Потревоженный Тед метался, как чикен, у которого разорили яйцеклад и умолял ментов сжалится, а я искренне радовался первой настоящей тюремной радостью. Обычная история в местах где сильно не дают распустить руки, а справедливость вершиться приемом который Бурмистров называет: «Deus ex machina».
Все еще радостно-возбужденный от тарантиновской концовки, я посоветовал Теду сразу менять излишки еды на кофе, а кофе тут же потреблять. «Вы, пендосы, копите будто будете сидеть вечно. Случись война — мы придем и заберем у вас все до последнего пончика. Помяни мое слово»
«Точно» - согласился Тэд и стал моим другом. Иногда он отдавал мне жратву, думая, что я так же страдаю кишкой, как большинство пассажиров в Кенди. А я радовался жесткому распорядку. На воле в США все все время жрут. Это противоестественно. Ни одно животное на воле столько не жрет. Поохотился — нажрался — пару дней переваривает. Я отсидел в молодости шесть с половиной лет и выгляжу моложе большинства сверстников. Ограниченный жрач и распорядок работают с телом как консервация и бальзамирование.

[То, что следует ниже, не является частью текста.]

Lemma upgradeOffsets_inv idx its st r st' :
  upgradeOffsets idx its st = (r, st') ->
  field_ids_resolve st.1 st.2 -> unique_checksums st.2 ->
  field_ids_resolve st'.1 st'.2 /\ unique_checksums st'.2
  /\ (forall name offsets, st.2 !! name = Some offsets ->
        exists offsets', st'.2 !! name = Some offsets' /\ offsets `prefix_of` offsets').
Proof.
  revert st. induction its as [|[fieldname value] its IH]; intros st; simpl.
  - intros [= _ <-] Hr Hu. split_and!; [done..|]. intros name offsets Hn. by exists offsets.
  - destruct (JsonAccess.at_index 0 value ≫= JsonAccess.to_int64) as [off|e]; simpl.
    2: { intros [= _ <-] Hr Hu. split_and!; [done..|]. intros name offsets Hn.
         by exists offsets. }
    destruct (JsonAccess.at_index 1 value ≫= JsonAccess.to_string) as [chk|e]; simpl.
    2: { intros [= _ <-] Hr Hu. split_and!; [done..|]. intros name offsets Hn.
         by exists offsets. }
    destruct (upgradeOffset fieldname {| offset := off; checksum := chk |} st.2)
      as [[fieldID fieldTable']|e] eqn:Hoff.
    2: { intros [= _ <-] Hr Hu. split_and!; [done..|]. intros name offsets Hn.
         by exists offsets. }
    apply upgradeOffset_Ok_inv in Hoff
      as (Hname & Hid & (offsets0 & Ht0 & He0) & Hext & Huniq).
    intros Hrun Hr Hu.
    assert (field_ids_resolve (SavepointVector.addField idx fieldID st.1).2 fieldTable')
      as Hr'.
    { destruct (SavepointVector.addField idx fieldID st.1) as [r1 sv1] eqn:Hadd.
      eapply addField_resolve; [exact Hadd| |done|].
      - by eapply field_ids_resolve_mono.
      - exists offsets0. rewrite Hname. by split. }
    destruct (SavepointVector.addField idx fieldID st.1) as [[[]|e] sv1] eqn:Hadd.
    + apply IH in Hrun as (Hr2 & Hu2 & Hext2); [|done|by apply Huniq].
      split_and!; [done..|]. intros name offsets Hn.
      destruct (Hext name offsets Hn) as (o1 & Ho1 & Hp1).
      destruct (Hext2 name o1 Ho1) as (o2 & Ho2 & Hp2).
      exists o2. split; [done|]. by etrans.
    + injection Hrun as _ <-. simpl. split_and!; [done|by apply Huniq|done].
Qed.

Однажды Тед вытащил меня в церковь. Я решил развеяться и сменить обстановку, но церковь неожиданно понравилось. В тюрьме легко преодолеть научный атеизм. Особенно когда даже дату суда не сообщают, не то что возможный результат. Система напрягает и ты начинаешь молиться и искать ее - Deus ex machina.
Вместо Бога, правда мы увидели живаго Мэттью Маконахей — настоящего, того самого. Снимался фильм про отца у которого сын умирает в тюрьме от передозы. А сейчас в Охайо как раз один из эпицентров опиойдной бойни. Весь второй корпус тюрьмы окружили дорогущие голливудские трейлеры, а вокруг них поставил зонтики и вся гигантская съемочная группа пила там коку-колу и жрала сэндвичи, угощая ментов. Менты второго корпуса прям от земли отрывались от гордости за профессию. Редкий сюр — когда идешь в церковь окружной тюрьмы в Кливленде и сталкиваешься по дороге с обливающимся искусственной слезой Мэттью Макконахей.
Через годик выйдет фильма — даже названия не знаю, но как увидите умирающего в кливлендской тюрьме сына Макконахей — знайте, пацан дал дуба практически у меня на руках.